Copy, word for word, the lines of the entries below between the one with "destruct (decide (address" and the one with "field is missing", inclusive, and leave out everything else.

LISTED RECORDS:
= Beginning of Section =
Lemma query_device_cases (rnd : N) (input_values : gmap string string) :
  let address := Py.strip (default "" (input_values !! "address")) in
  (address = "" ∧ query_device rnd input_values = Form _DEMO_INPUT_SCHEMA)
  ∨ (address ≠ ""
     ∧ query_device rnd input_values =
       Config
         {| const.identifier :=
              "demo_" +:+ Py.replace "." "_" address +:+ "_" +:+ short_id rnd;
            const.name := "Demo (" +:+ address +:+ ")";
            const.address := address |}).
Proof.
  intros address. rewrite query_device_run. fold address.
  destruct (decide (address = "")); [by left | by right].
Qed.

(** X14: [query_device] returns the setup form exactly when the address
    field is missing from the submitted values or holds white space only;
    for every other submission it returns a configuration record.  It never
    returns a setup error: the three [except] clauses cannot be reached. *)
Theorem query_device_form_iff_blank
    (rnd : N) (input_values : gmap string string) :
  (query_device rnd input_values = Form get_manual_entry_form
   ↔ input_values !! "address" = None
     ∨ ∃ value, input_values !! "address" = Some value
                ∧ all_space value = true)
  ∧ (query_device rnd input_values ≠ Form get_manual_entry_form →
     ∃ config, query_device rnd input_values = Config config)
  ∧ ∀ e, query_device rnd input_values ≠ Error e.
Proof.
  assert (Py.strip (default "" (input_values !! "address")) = ""
          ↔ input_values !! "address" = None
            ∨ ∃ value, input_values !! "address" = Some value
                       ∧ all_space value = true) as Hblank.
  { rewrite strip_empty_iff.
    destruct (input_values !! "address") as [value|]; cbn.
    - split; [by right; exists value|]. by intros [|(? & [= <-] & ?)].
    - split; [by left | done]. }
  destruct (query_device_cases rnd input_values) as [[Hempty ->]|[Hfilled ->]].
  - split; [|split]; [|done..]. split; [|done]. intros _. by apply Hblank.
  - split; [|split]; [| by eexists | done].
    split; [done|]. intros H. by apply Hblank in H.
Qed.

(** X15: [query_device] reads the address field and nothing else: adding,
    changing or removing any other submitted field changes nothing of what
    it returns. *)
Theorem query_device_only_reads_address
    (rnd : N) (input_values : gmap string string) (key value : string) :
  key ≠ "address" →
  query_device rnd (<[key := value]> input_values)
  = query_device rnd input_values
  ∧ query_device rnd (delete key input_values)
    = query_device rnd input_values.
Proof.
  intros Hkey. rewrite !query_device_run. cbv zeta.
  by rewrite lookup_insert_ne, lookup_delete_ne.
Qed.

(** X16: the address of a returned configuration record is trimmed: it is
    not empty, neither its first nor its last character is white space, and
    trimming it again changes nothing.  Submitting that address again, with
    the same UUID drawn, gives the same record back. *)
Theorem config_address_is_trimmed
    (rnd : N) (input_values : gmap string string) (config : DemoConfig) :
  query_device rnd input_values = Config config →
  const.address config ≠ ""
  ∧ Py.strip (const.address config) = const.address config
  ∧ (∀ c, head (chars (const.address config)) = Some c →
          Py.isspace c = false)
  ∧ (∀ c, last (chars (const.address config)) = Some c →
          Py.isspace c = false)
  ∧ query_device rnd {[ "address" := const.address config ]} = Config config.
Proof.
  destruct (query_device_cases rnd input_values) as [[_ ->]|[Hfilled ->]];
    [done|].
  intros [= <-]. cbn [const.address].
  set (address := Py.strip (default "" (input_values !! "address"))) in *.
  split; [done|]. split; [apply strip_idempotent|].
  split; [|split].
  - intros c Hc. destruct address as [|c' t] eqn:Haddr; [done|].
    cbn in Hc. injection Hc as ->. by eapply strip_head.
  - intros c. rewrite <- head_reverse, <- chars_rev.
    destruct (String.rev address) as [|c' t] eqn:Hrev; [done|].
    cbn. intros [= ->]. by eapply strip_rev_head.
  - rewrite query_device_run. cbv zeta. rewrite lookup_singleton_eq.
    cbn [default]. unfold id. subst address. rewrite strip_idempotent.
    by rewrite decide_False.
Qed.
= End of Section =
OUTPUT:
  destruct (decide (address = "")); [by left | by right].
Qed.

(** X14: [query_device] returns the setup form exactly when the address
    field is missing from the submitted values or holds white space only;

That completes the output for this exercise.